24.4. Performance Guide

This is the Neo4j performance guide. It will give you guidance on how to tune Neo4j to achieve maximum performance.

Try this first

The first thing to look at when Neo4j is not performing as expected is how the Cypher queries are being executed. Make sure that they don’t do more work than they have to. Some queries may accidentally be written in a way that generates a large cartesian product. Other queries may have to perform expensive label scans because an important index is missing. The Chapter 15, Query Tuning chapter has more information on how to investigate Cypher performance issues.

The second thing to look at is the Java Virtual Machine process. Make sure that it has enough memory to do its work. If there is not enough memory to keep the JVM heap resident, the operating system will swap it out to storage. When garbage collection takes place, the swapped out heap memory has to be swapped back in, and something else swapped out. This is called swap-thrashing and has dramatic impact on the performance of a database, rendering it practically unusable. A well-tuned Neo4j database should not have any swap activity in its steady-state.

Assigning sufficient memory to the JVM also limits the time spent in garbage collection. The goal is to have a large enough heap to handle peak load without thrashing occurring in the garbage collector. Performance can drop as much as two orders of magnitude when GC-thrashing happens.

Start the JVM with -server flag and -Xmx<good sized heap>, for example -Xmx512m for 512 MB memory or -Xmx3g for 3 GB memory. Having the heap be too large may also hurt performance so you may have to try out some different heap sizes. Make sure that you are using a concurrent garbage collector. We find that -XX:+UseG1GC works well in most use cases.

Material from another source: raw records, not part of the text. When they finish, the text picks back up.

(** A host whose storage rejects saves and queries on exercises only. *)
Definition halfDown : Env :=
  {| now := 1700000000000;
     LocalTZA := fun _ => 0;
     hostDateParse := fun _ => Js.InvalidDate;
     dbFault := fun op =>
       match op with
       | ExerciseSave | ExerciseFind => true
       | _ => false
       end |}.

(** The UTC host one day later. *)
Definition nextDay : Env :=
  {| now := 1700086400000;
     LocalTZA := fun _ => 0;
     hostDateParse := fun _ => Js.InvalidDate;
     dbFault := fun _ => false |}.

(** Two users named alice; the first has one exercise. *)
Definition twins : Db :=
  serveAll
    [(POST_users, Sample.utc, Sample.newUser "alice");
     (POST_users, Sample.utc, Sample.newUser "alice");
     (POST_exercises, Sample.utc,
      Sample.newExercise 0%N "run" 30 (Some "2023-01-01"))]
    emptyDb.

Definition alice2 : User.t := {| User._id := 1%N; User.username := "alice" |}.

(** A request for [/api/users/9/...]: the text 9 is no ObjectId. *)
Definition nine : Req.t :=
  {| Req.params := {| Req._id := "9" |};
     Req.body :=
       {| Req.username := None; Req.description := Some "run";
          Req.duration := Some 30; Req.date := None |};
     Req.query := Req.noQuery |}.

End Cases.

(* ===================================================================== *)
(** ** Proof steps used more than once *)
(* ===================================================================== *)

(** Open a served request down to the storage calls it makes. *)
Ltac open_handler :=
  unfold serve, run, handler, getUsers, createUser, postExercise, getLogs,
    new_User, new_Exercise, try_catch, await, freshId, resolve,
    User_find, User_findById, UserDoc_save, ExerciseDoc_save, Exercise_find.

The next thing to look at, is the file caching memory. Neo4j uses its own page cache for the store files, and relies on the operating system for caching the index files. Make sure that the dbms.pagecache.memory setting (in neo4j.properties) is large enough to fit the entire store, if possible. But also make sure that you are not allocating so much memory to the JVM and the Neo4j page cache, that there is no memory left for the operating system to cache the Lucene index files. For more information on configuration see Chapter 24, Configuration & Performance.

Configuring heap size and garbage collection

The size of the JVM heap is an important aspect of the performance of any Java application. The heap is separated into an old generation and a young generation. New objects are allocated in the young generation, and then later moved to the old generation, if they stay live (in use) for long enough. When a generation fills up, the garbage collector performs a collection, during which all other threads in the process are paused. The young generation is quick to collect since the pause time correlates with the live set of objects, and is independent of the size of the young generation. In the old generation, pause times roughly correlates with the size of the heap. For this reason, the heap should ideally be sized and tuned such that transaction and query state never makes it to the old generation.

[Note]Note

When using Neo4j Server, JVM configuration goes into the conf/neo4j-wrapper.conf file. See Section 24.2, “Server Configuration”.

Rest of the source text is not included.